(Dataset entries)
- - - -
(* ===== verification/HandshakeSpec.v ===== *)
(** * What the channel handshake steps do

    For every function of [ChannelHandshake.v], the guards that hold and the writes
    that are made when it succeeds. *)
From S2P Require Import Prelude GoMonad Errors Sha256 Height Host Sdk ConnectionTypes.
From S2P Require Import ChannelTypes Exported ClientKeeper ConnectionKeeper PortKeeper.
From S2P Require Import ChannelKeeper ChannelHandshake ChannelSpec.
From Stdlib Require Import Ascii.

Section specs.
Context {SE : SdkEncoding} {LC : LightClient} {CD : Codec} {CK : CapabilityKeeper} {AP : Application}.
Implicit Types w : World.

Lemma on_caps_Ok {A} (m : ST CapState A) w w' a :
  on_caps m w = (w', Ok a) → ∃ c, m (caps w) = (c, Ok a) ∧ w' = set_caps c w.
Proof. apply zoom_Ok. Qed.

Lemma Authenticate_Ok key port w w' b :
  Authenticate key port w = (w', Ok b) →
  w' = w ∧ PortIdentifierValidator port = Ok tt ∧
  b = cap_AuthenticateCapability (caps w) ibc_module key (PortPath port).
Proof. unfold Authenticate. intros E. go_inv. apply must_Ok in H. go_inv. done. Qed.

Lemma valid_port_no_slash port : PortIdentifierValidator port = Ok tt → no_char "/" port = true.
Proof. intros [_ H]%defaultIdentifierValidator_ok. by apply IsValidID_no_slash. Qed.

Lemma GenerateChannelIdentifier_Ok w w' id :
  GenerateChannelIdentifier w = (w', Ok id) →
  ∃ m, next_channel w = Some m ∧ id = FormatChannelIdentifier m ∧
       w' = set_ibc (<[KeyNextChannelSequence := Uint64ToBigEndian (u64 (m + 1))]> (ibc w)) w.
Proof.
  unfold GenerateChannelIdentifier, GetNextChannelSequence, SetNextChannelSequence, next_channel.
  intros E. go_inv. eexists. split_and!; [|done..]. by match goal with H : _ = Some _ |- _ => rewrite H end.
Qed.

Lemma check_connection_version_Ok ce o w w' u :
  check_connection_version ce o w = (w', Ok u) →
  w' = w ∧ ∃ v, connectiontypes.Versions ce = [v] ∧ Order_String o ∈ connectiontypes.Features v.
Proof.
  unfold check_connection_version. intros E.
  destruct (connectiontypes.Versions ce) as [|v [|? ?]]; go_inv.
  split; [done|]. exists v. split; [done|]. by apply connectiontypes.feature_loop_spec.
Qed.

Lemma ChanOpenInit_Ok order hops port cap w w' id key :
  ChanOpenInit order hops port cap w = (w', Ok (id, key)) →
  ∃ m hop ce, next_channel w = Some m ∧ id = FormatChannelIdentifier m ∧
    head hops = Some hop ∧ conn w hop = Some ce ∧ no_char "/" port = true ∧
    cap_AuthenticateCapability (caps w) ibc_module cap (PortPath port) = true ∧
    ibc w' = <[KeyNextChannelSequence := Uint64ToBigEndian (u64 (m + 1))]> (ibc w).
Proof.
  unfold ChanOpenInit. intros E. go_inv.
  match goal with H : check_connection_version _ _ _ = _ |- _ => apply check_connection_version_Ok in H as [-> _] end.
  match goal with H : Authenticate _ _ _ = _ |- _ => apply Authenticate_Ok in H as (-> & ? & ?) end.
  match goal with H : GenerateChannelIdentifier _ = _ |- _ =>
    apply GenerateChannelIdentifier_Ok in H as (m & Hm & -> & ->) end.
  match goal with H : on_caps _ _ = _ |- _ => apply on_caps_Ok in H as (c' & _ & ->) end.
  simplify_eq. eexists _, _, _. split_and!; eauto using valid_port_no_slash.
Qed.

Lemma WriteOpenInitChannel_Ok p c order hops cp ver w w' u :
  WriteOpenInitChannel p c order hops cp ver w = (w', Ok u) →
  ibc w' = <[NextSequenceAckKey p c := Uint64ToBigEndian 1]>
          (<[NextSequenceRecvKey p c := Uint64ToBigEndian 1]>
          (<[NextSequenceSendKey p c := Uint64ToBigEndian 1]>
          (<[ChannelKey p c := Marshal_Channel (NewChannel INIT order cp hops ver)]> (ibc w)))).
Proof. unfold WriteOpenInitChannel. intros E. by go_inv. Qed.

Lemma WriteOpenTryChannel_Ok p c order hops cp ver w w' u :
  WriteOpenTryChannel p c order hops cp ver w = (w', Ok u) →
  let ch := Marshal_Channel (NewChannel TRYOPEN order cp hops ver) in
  ibc w' = <[ChannelKey p c := ch]>
    match chan w p c with
    | Some _ => ibc w
    | None => <[NextSequenceAckKey p c := Uint64ToBigEndian 1]>
              (<[NextSequenceRecvKey p c := Uint64ToBigEndian 1]>
              (<[NextSequenceSendKey p c := Uint64ToBigEndian 1]> (ibc w)))
    end.
Proof.
  unfold WriteOpenTryChannel. intros E. go_inv. simpl.
  destruct (chan _ p c); by go_inv.
Qed.

(** The channel [ChanOpenTry] continues with: an existing one in state INIT with the
    same ordering, or a new identifier. *)
Definition try_target w order (port prev id : string) (w1 : World) : Prop :=
  (prev ≠ "" ∧ id = prev ∧ w1 = w ∧
   ∃ old, chan w port prev = Some old ∧ Channel_State old = INIT ∧ Channel_Ordering old = order) ∨
  (prev = "" ∧ ∃ m, next_channel w = Some m ∧ id = FormatChannelIdentifier m ∧
   w1 = set_ibc (<[KeyNextChannelSequence := Uint64ToBigEndian (u64 (m + 1))]> (ibc w)) w).

Lemma previous_channel_Ok order hop port prev cp cpv w w' id b :
  previous_channel order hop port prev cp cpv w = (w', Ok (id, b)) → try_target w order port prev id w'.
Proof.
  unfold previous_channel, try_target. case_bool_decide as Hp; intros E.
  - left. go_inv. simplify_eq.
    match goal with H : _ && _ && _ = true |- _ => rewrite !andb_true_iff, !bool_decide_eq_true in H end.
    destruct_and?. split_and!; eauto.
  - right. split; [done|]. go_inv. simplify_eq.
    match goal with H : GenerateChannelIdentifier _ = _ |- _ =>
      apply GenerateChannelIdentifier_Ok in H as (m & Hm & -> & ->) end. eauto.
Qed.

Lemma try_capability_Ok port id b w w' key :
  try_capability port id b w = (w', Ok key) → ibc w' = ibc w.
Proof.
  unfold try_capability. destruct b; simpl; intros E; go_inv; [done|].
  by match goal with H : on_caps _ _ = _ |- _ => apply on_caps_Ok in H as (c' & _ & ->) end.
Qed.

Lemma ChanOpenTry_Ok ctx order hops port prev cap cp cpv prf h w w' id key :
  ChanOpenTry ctx order hops port prev cap cp cpv prf h w = (w', Ok (id, key)) →
  ∃ w1 hop ce, head hops = Some hop ∧ try_target w order port prev id w1 ∧ no_char "/" port = true ∧
    conn w1 hop = Some ce ∧ connectiontypes.Connection_State ce = connectiontypes.OPEN ∧
    (∀ k, not_client_key k = true → ibc w' !! k = ibc w1 !! k).
Proof.
  unfold ChanOpenTry. intros E. go_inv. simplify_eq.
  match goal with H : previous_channel _ _ _ _ _ _ _ = _ |- _ => apply previous_channel_Ok in H end.
  match goal with H : Authenticate _ _ _ = _ |- _ => apply Authenticate_Ok in H as (-> & ? & ?) end.
  match goal with H : check_connection_version _ _ _ = _ |- _ => apply check_connection_version_Ok in H as [-> _] end.
  match goal with H : try_capability _ _ _ _ = _ |- _ => apply try_capability_Ok in H end.
  match goal with H : conn_VerifyChannelState _ _ _ _ _ _ _ _ = _ |- _ =>
    pose proof (client_only_run _ _ _ _ (VerifyChannelState_only _ _ _ _ _ _ _) H) as Hs end.
  eexists _, _, _. split_and!; eauto using valid_port_no_slash.
  intros k Hk. destruct Hs as [Hs _]. rewrite <- Hs by done. congruence.
Qed.

(** A port whose capability is authenticated has a valid identifier. *)
Lemma ChanOpenInit_port order hops port cap w w' r :
  ChanOpenInit order hops port cap w = (w', Ok r) → PortIdentifierValidator port = Ok tt.
Proof.
  unfold ChanOpenInit. intros E. go_inv. by match goal with H : Authenticate _ _ _ = _ |- _ => apply Authenticate_Ok in H as (_ & ? & _) end.
Qed.
Lemma ChanOpenTry_port ctx order hops port prev cap cp cpv prf h w w' r :
  ChanOpenTry ctx order hops port prev cap cp cpv prf h w = (w', Ok r) → PortIdentifierValidator port = Ok tt.
Proof.
  unfold ChanOpenTry. intros E. go_inv. by match goal with H : Authenticate _ _ _ = _ |- _ => apply Authenticate_Ok in H as (_ & ? & _) end.
Qed.

Lemma ChanOpenAck_Ok ctx p c cap cpv cpc prf h w w' u :
  ChanOpenAck ctx p c cap cpv cpc prf h w = (w', Ok u) →
  ∃ ch, chan w p c = Some ch ∧ (Channel_State ch = INIT ∨ Channel_State ch = TRYOPEN) ∧
    owns w cap p c = true ∧ same_but_clients w w'.
Proof.
  unfold ChanOpenAck. intros E. go_inv.
  match goal with H : _ || _ = true |- _ => rewrite orb_true_iff, !bool_decide_eq_true in H end.
  match goal with H : conn_VerifyChannelState _ _ _ _ _ _ _ _ = _ |- _ =>
    pose proof (client_only_run _ _ _ _ (VerifyChannelState_only _ _ _ _ _ _ _) H) as Hs end. eauto.
Qed.

Lemma WriteOpenAckChannel_Ok p c cpv cpc w w' u :
  WriteOpenAckChannel p c cpv cpc w = (w', Ok u) →
  ∃ ch, chan w p c = Some ch ∧
    ibc w' = <[ChannelKey p c := Marshal_Channel
      (NewChannel OPEN (Channel_Ordering ch)
         (NewCounterparty (Counterparty_PortId (Channel_Counterparty ch)) cpc) (ConnectionHops ch) cpv)]> (ibc w).
Proof. unfold WriteOpenAckChannel. intros E. go_inv. eauto. Qed.

Lemma ChanOpenConfirm_Ok ctx p c cap prf h w w' u :
  ChanOpenConfirm ctx p c cap prf h w = (w', Ok u) →
  ∃ ch, chan w p c = Some ch ∧ Channel_State ch = TRYOPEN ∧
    owns w cap p c = true ∧ same_but_clients w w'.
Proof.
  unfold ChanOpenConfirm. intros E. go_inv.
  match goal with H : conn_VerifyChannelState _ _ _ _ _ _ _ _ = _ |- _ =>
    pose proof (client_only_run _ _ _ _ (VerifyChannelState_only _ _ _ _ _ _ _) H) as Hs end. eauto.
Qed.

Lemma WriteOpenConfirmChannel_Ok p c w w' u :
  WriteOpenConfirmChannel p c w = (w', Ok u) →
  ∃ ch, chan w p c = Some ch ∧
    ibc w' = <[ChannelKey p c := Marshal_Channel (set_State OPEN ch)]> (ibc w).
Proof. unfold WriteOpenConfirmChannel. intros E. go_inv. eauto. Qed.

Lemma ChanCloseInit_Ok p c cap w w' u :
  ChanCloseInit p c cap w = (w', Ok u) →
  ∃ ch, chan w p c = Some ch ∧ Channel_State ch ≠ CLOSED ∧ owns w cap p c = true ∧
    ibc w' = <[ChannelKey p c := Marshal_Channel (set_State CLOSED ch)]> (ibc w).
Proof. unfold ChanCloseInit. intros E. go_inv. eauto. Qed.

Lemma ChanCloseConfirm_Ok ctx p c cap prf h w w' u :
  ChanCloseConfirm ctx p c cap prf h w = (w', Ok u) →
  ∃ ch w1, chan w p c = Some ch ∧ Channel_State ch ≠ CLOSED ∧ owns w cap p c = true ∧
    same_but_clients w w1 ∧
    ibc w' = <[ChannelKey p c := Marshal_Channel (set_State CLOSED ch)]> (ibc w1).
Proof.
  unfold ChanCloseConfirm. intros E. go_inv.
  match goal with H : conn_VerifyChannelState _ _ _ _ _ _ _ _ = _ |- _ =>
    pose proof (client_only_run _ _ _ _ (VerifyChannelState_only _ _ _ _ _ _ _) H) as Hs end.
  eexists _, _. split_and!; eauto.
Qed.
End specs.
- - - -
## TASK BRIEF
Print the line with "ch)]> (ibc w1)." and every line after it in the entries above, exactly as written. Leave out all other lines.

## RESPONSE BELOW
    ibc w' = <[ChannelKey p c := Marshal_Channel (set_State CLOSED ch)]> (ibc w1).
Proof.
  unfold ChanCloseConfirm. intros E. go_inv.
  match goal with H : conn_VerifyChannelState _ _ _ _ _ _ _ _ = _ |- _ =>
    pose proof (client_only_run _ _ _ _ (VerifyChannelState_only _ _ _ _ _ _ _) H) as Hs end.
  eexists _, _. split_and!; eauto.
Qed.
End specs.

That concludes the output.